Ein krimineller Kurzroman

 

 

 

 

Dieses Buch enthält Szenen der Gewalt und sexuelle Darstellungen, die für Kinder und Jugendliche nicht geeignet sind!

 

 

 

 

 

Das tiefste Dunkel ist der menschliche Abgrund.

 

So steige denn in die Finsternis hinab…

Und leuchte dem Gerechten mit gutem Geist voran,

ihm, dem Wahntöter!

 

 

 

Der Verwesende saß gefesselt im Kaminzimmer. Nackt. Mit Draht und Klebeband war er an einen Armlehnstuhl gebunden. Wie auf einen elektrischen Stuhl. Der Kopf war starr an der hohen Rückenlehne fixiert. Im Mund des Verwesenden war ein Trichter mit rechtwinklig abgebogener Tülle installiert. Wie eine übergroße Tabakspfeife. In der Hand hielt er eine Reitgerte. Aufrecht ragte sie aus der mit Klebeband umwickelten Faust.

Der Verwesende glotzte aus Augenhöhlen, die nur noch eingetrocknete Wasserlöcher waren. Sein aufgeblähter Rumpf spannte in der Fesselung.

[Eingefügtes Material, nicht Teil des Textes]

(** At the head of the loop both operands of the comparison hold what they were declared to,
    and the comparison runs. *)
Lemma verified_never_stuck_witness : inst_at counting 1 0 = Some (plain Op.CmpLt Ty.Bool 4 [2; 1]) /\
  (exists d, (2, d) ∈ definitions counting /\ senv in_loop !! 2 = Some (dtype d)) /\ (exists d, (1, d) ∈ definitions counting /\ senv in_loop !! 1 = Some (dtype d)) /\
  exists s', step counting in_loop s'.
Proof.
  destruct (verified_never_stuck counting in_loop) as (inst & Hi & Hu & Hgo); [exact counting_fits|done|by vm_compute|exact counting_straight|exact counting_round|].
  assert (inst = plain Op.CmpLt Ty.Bool 4 [2; 1]) as -> by (vm_compute in Hi; by injection Hi as <-). split; [exact Hi|].
  split; [apply Hu; by left|]. split; [apply Hu; right; by left|]. destruct Hgo as [H|[H|H]]; [discriminate H|discriminate H|exact H].
Defined.
(* ===== verification/IlLicences.v ===== *)
(** * Two licences the verifier gives (src/src/il/verifier.cpp)

    A concatenation builder is written in place, so it may have one holder: the claim is
    that in a verified function each builder is an operand exactly once, of a later link of
    its own block.  [closure.env] reads a word only a closure has, so it stands where
    [closure.is] has just said yes: the claim is that every jump and branch into its block
    is the true edge of one branch on that test.

    Neither check sees every way in.  The arguments a terminator passes are not operands,
    so a builder may escape through a block parameter; and a block is also entered as a
    handler, and the first as the function's entry.  The examples are accepted programs
    that do so. *)
From stdpp Require Import gmap relations.
From S2P Require Import Prelude Il IlCheck IlGraph IlDominators IlCfg IlEffects IlVerifier IlSound.
Local Open Scope Z_scope.

Lemma elem_placed fn b i inst : (b, i, inst) ∈ placed fn <-> inst_at fn b i = Some inst.
Proof.
  unfold placed, inst_at. rewrite list_elem_of_In, in_concat. setoid_rewrite <- list_elem_of_In. split.
  - intros (l & Hl & Hin). apply elem_of_lookup_imap in Hl as (b' & blk & -> & Hb). apply elem_of_lookup_imap in Hin as (i' & inst' & [= -> -> ->] & Hi). by rewrite Hb.
  - destruct (blocks fn !! b) as [blk|] eqn:Hb; [|done]. cbn. intros Hi. eexists. split; [apply elem_of_lookup_imap; by exists b, blk|].
    apply elem_of_lookup_imap. by exists i, inst.
Qed.

(** ** Builders *)

(** How often an id occurs. *)
Definition occurrences (id : Z) (l : list Z) : Z := Z.of_nat (length (List.filter (Z.eqb id) l)).
Definition allOperands (ps : list (nat * nat * Instruction)) : list Z := concat (map (fun p => operands p.2) ps).

Lemma occurrences_cons id x l : occurrences id (x :: l) = (if id =? x then 1 else 0) + occurrences id l.
Proof. unfold occurrences. cbn. destruct (id =? x); cbn; lia. Qed.

Lemma occurrences_app id l1 l2 : occurrences id (l1 ++ l2) = occurrences id l1 + occurrences id l2.
Proof. unfold occurrences. rewrite List.filter_app, length_app. lia. Qed.

Lemma occurrences_nonneg id l : 0 <= occurrences id l <= Z.of_nat (length l).
Proof. unfold occurrences. pose proof (List.filter_length_le (Z.eqb id) l). lia. Qed.

Lemma occurrences_in id l : 0 < occurrences id l <-> id ∈ l.
Proof.
  induction l as [|x l IH]; [split; [done|by intros ?%not_elem_of_nil]|]. rewrite occurrences_cons, elem_of_cons, <- IH.
  pose proof (occurrences_nonneg id l). destruct (Z.eqb_spec id x) as [E|E]; split.
  - intros _. by left.
  - intros _. lia.
  - intros H'. right. lia.
  - intros [|]; [done|lia].
Qed.

Definition mentioned (a : Accumulator) (n : Z) : Accumulator := mkAcc (acc_block a) (acc_inst a) ((mentions a + n) mod 2 ^ 32) (links a).
Definition linked (a : Accumulator) (n : Z) : Accumulator := mkAcc (acc_block a) (acc_inst a) (mentions a) ((links a + n) mod 2 ^ 32).

Lemma countMention_list id l : forall (m : Accs) a n, m !! id = Some (mentioned a n) ->
  foldl (fun m id => alter countMention id m) m l !! id = Some (mentioned a (n + occurrences id l)).
Proof.
  induction l as [|x l IH]; intros m a n Hm; cbn; [by rewrite Z.add_0_r|]. rewrite occurrences_cons, Z.add_assoc. apply IH.
  destruct (Z.eqb_spec id x) as [->|Hne]; [|by rewrite lookup_alter_ne, Z.add_0_r].
  rewrite lookup_alter_eq, Hm. cbn. unfold countMention, mentioned. cbn. do 2 f_equal. rewrite Zplus_mod_idemp_l. f_equal. lia.
Qed.

Lemma countMentions_spec id ps : forall (m : Accs) a n, m !! id = Some (mentioned a n) ->
  countMentions m ps !! id = Some (mentioned a (n + occurrences id (allOperands ps))).
Proof.
  unfold countMentions, allOperands. induction ps as [|p ps IH]; intros m a n Hm; cbn; [by rewrite Z.add_0_r|]. rewrite occurrences_app, Z.add_assoc. apply IH.
  by apply countMention_list.
Qed.

(** A link, and the builder it takes. *)
Definition takes (inst : Instruction) (id : Z) : bool :=
  (Op.eqb (op inst) Op.ConcatAppend || Op.eqb (op inst) Op.ConcatEnd) && match operands inst with acc :: _ => acc =? id | [] => false end.
Definition countTakes (id : Z) (ps : list (nat * nat * Instruction)) : Z := Z.of_nat (length (List.filter (fun p => takes p.2 id) ps)).

Lemma countLinks_spec id ps : forall m m' a n, countLinks m ps = inr m' -> m !! id = Some (linked a n) ->
  m' !! id = Some (linked a (n + countTakes id ps)) /\
  forall b i inst, (b, i, inst) ∈ ps -> takes inst id = true -> acc_block a = b /\ (acc_inst a < i)%nat.
Proof.
  induction ps as [|[[b i] inst] ps IH]; intros m m' a n E Hm; cbn in E.
  { injection E as <-. unfold countTakes. cbn. rewrite Z.add_0_r. split; [done|]. by intros b i inst ?%not_elem_of_nil. }
  assert (countTakes id ((b, i, inst) :: ps) = (if takes inst id then 1 else 0) + countTakes id ps) as ->.
  { unfold countTakes. cbn. destruct (takes inst id); cbn; lia. }
  assert (forall b' i' inst', (b', i', inst') ∈ (b, i, inst) :: ps -> (takes inst id = true -> acc_block a = b /\ (acc_inst a < i)%nat) ->
    (forall b i inst, (b, i, inst) ∈ ps -> takes inst id = true -> acc_block a = b /\ (acc_inst a < i)%nat) ->
    takes inst' id = true -> acc_block a = b' /\ (acc_inst a < i')%nat) as Hcons.
  { intros b' i' inst' [[= -> -> ->]|Hin]%elem_of_cons H1 H2; [done|by apply H2]. }
  unfold takes at 1. destruct (Op.eqb (op inst) Op.ConcatAppend || Op.eqb (op inst) Op.ConcatEnd)%bool eqn:El; cbn [andb].
  - destruct (operands inst) as [|acc rest] eqn:Eo; [done|]. destruct (m !! acc) as [x|] eqn:Ex; [|done]. destruct (negb (acc_block x =? b)%nat || (i <=? acc_inst x)%nat)%bool eqn:Ep; [done|].
    apply orb_false_iff in Ep as [Eb%negb_false_iff%Nat.eqb_eq Ei%Nat.leb_gt]. destruct (Z.eqb_spec acc id) as [->|Hne].
    + rewrite Hm in Ex. injection Ex as <-. cbn in Eb, Ei. rewrite Z.add_assoc. destruct (IH _ _ a (n + 1) E) as [H1 H2].
      { rewrite lookup_insert_eq. unfold countLink, linked. cbn. do 2 f_equal. rewrite Zplus_mod_idemp_l. f_equal. lia. }
      split; [done|]. intros b' i' inst' Hin. by apply (Hcons _ _ _ Hin).
    + rewrite Z.add_0_l. destruct (IH _ _ a n E) as [H1 H2]; [by rewrite lookup_insert_ne|]. split; [done|]. intros b' i' inst' Hin. apply (Hcons _ _ _ Hin); [|done].
      unfold takes. rewrite Eo. destruct (Z.eqb_spec acc id); [done|]. by rewrite andb_false_r.
  - rewrite Z.add_0_l. destruct (IH _ _ a n E Hm) as [H1 H2]. split; [done|]. intros b' i' inst' Hin. apply (Hcons _ _ _ Hin); [|done]. unfold takes. by rewrite El.
Qed.

(** What is recorded of a builder is where one of that id stands. *)
Definition collect (m : Accs) (p : nat * nat * Instruction) : Accs :=
  let '(b, i, inst) := p in if makesBuilder inst then <[result inst := mkAcc b i 0 0]> m else m.

Definition stands (ps : list (nat * nat * Instruction)) (id : Z) (a : Accumulator) : Prop :=
  exists b i inst, (b, i, inst) ∈ ps /\ makesBuilder inst = true /\ result inst = id /\ a = mkAcc b i 0 0.

Lemma collect_from id ps : forall (m : Accs) a, foldl collect m ps !! id = Some a -> m !! id = Some a \/ stands ps id a.
Proof.
  induction ps as [|[[b i] inst] ps IH]; intros m a H; cbn in H; [by left|]. apply IH in H as [H|(b' & i' & inst' & Hin & H)].
  - cbn in H. destruct (makesBuilder inst) eqn:E; [|by left]. destruct (decide (id = result inst)) as [->|Hne].
    + rewrite lookup_insert_eq in H. injection H as <-. right. exists b, i, inst. by split; [left|].
    + rewrite lookup_insert_ne in H by done. by left.
  - right. exists b', i', inst'. split; [by right|done].
Qed.

Lemma collect_has id ps : forall (m : Accs), is_Some (m !! id) \/ (exists a, stands ps id a) -> is_Some (foldl collect m ps !! id).
Proof.
  induction ps as [|[[b i] inst] ps IH]; intros m; cbn.
  - intros [|(a & b & i & inst & H%not_elem_of_nil & _)]; done.
  - intros H. apply IH. destruct H as [[a H]|(a & b' & i' & inst' & [[= -> -> ->]|Hin]%elem_of_cons & Hm & <- & Ha)].
    + left. destruct (makesBuilder inst); [|by exists a]. destruct (decide (id = result inst)) as [->|]; [by rewrite lookup_insert_eq|rewrite lookup_insert_ne by done; by exists a].
    + left. rewrite Hm. by rewrite lookup_insert_eq.
    + right. exists a, b', i', inst'. done.
Qed.

(** What the three walks add up to. *)
Lemma chain_accepted fn b i inst : verifyConcatChain fn = None -> (b, i, inst) ∈ placed fn -> makesBuilder inst = true ->
  exists b0 i0 inst0, (b0, i0, inst0) ∈ placed fn /\ makesBuilder inst0 = true /\ result inst0 = result inst /\
    occurrences (result inst) (allOperands (placed fn)) mod 2 ^ 32 = 1 /\ countTakes (result inst) (placed fn) mod 2 ^ 32 = 1 /\
    forall b' i' link, (b', i', link) ∈ placed fn -> takes link (result inst) = true -> b' = b0 /\ (i0 < i')%nat.
Proof.
  intros Hv Hin Hm. unfold verifyConcatChain in Hv. change (collectAccs (placed fn)) with (foldl collect ∅ (placed fn)) in Hv.
  destruct (collect_has (result inst) (placed fn) ∅) as [a Ha]; [right; exists (mkAcc b i 0 0), b, i, inst; done|].
  rewrite decide_False in Hv by (intros E; rewrite E, lookup_empty in Ha; done).
  destruct (collect_from _ _ _ _ Ha) as [H|(b0 & i0 & inst0 & Hin0 & Hm0 & Er & ->)]; [by rewrite lookup_empty in H|].
  destruct (countLinks (countMentions (foldl collect ∅ (placed fn)) (placed fn)) (placed fn)) as [|m'] eqn:El; [done|].
  pose proof (countMentions_spec (result inst) (placed fn) _ (mkAcc b0 i0 0 0) 0 Ha) as Hc.
  destruct (countLinks_spec (result inst) _ _ _ (mentioned (mkAcc b0 i0 0 0) (0 + occurrences (result inst) (allOperands (placed fn)))) 0 El Hc) as [Hl Hat].
  apply each_none in Hv. rewrite Forall_forall in Hv. specialize (Hv (b, i, inst) Hin). cbn in Hv. rewrite Hm, Hl in Hv. apply refuse_if_none in Hv.
  apply orb_false_iff in Hv as [H1%negb_false_iff%Z.eqb_eq H2%negb_false_iff%Z.eqb_eq]. cbn [mentions links mentioned linked] in H1, H2.
  rewrite !Z.add_0_l in H1, H2. exists b0, i0, inst0. split_and!; [done..|]. intros b' i' link Hl' Ht. destruct (Hat b' i' link Hl' Ht) as [<- ?]. done.
Qed.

Seine Haut war ein Fleckenteppich aus Grün und Blau. Der Körper war nur noch eine vergehende Fleischmasse in Menschenform. Das Restbild eines alten Mannes, der groß und schlank gewesen war. Auf seinem Schädel sprossen einige weiße Haare zwischen blutverkrusteten Platzwunden. Schläge hatte er bekommen. Überall. Mit einer Haselnussgerte. Dunkel von geronnenem Blut hing das Züchtigungsinstrument ihm gegenüber am Kamin.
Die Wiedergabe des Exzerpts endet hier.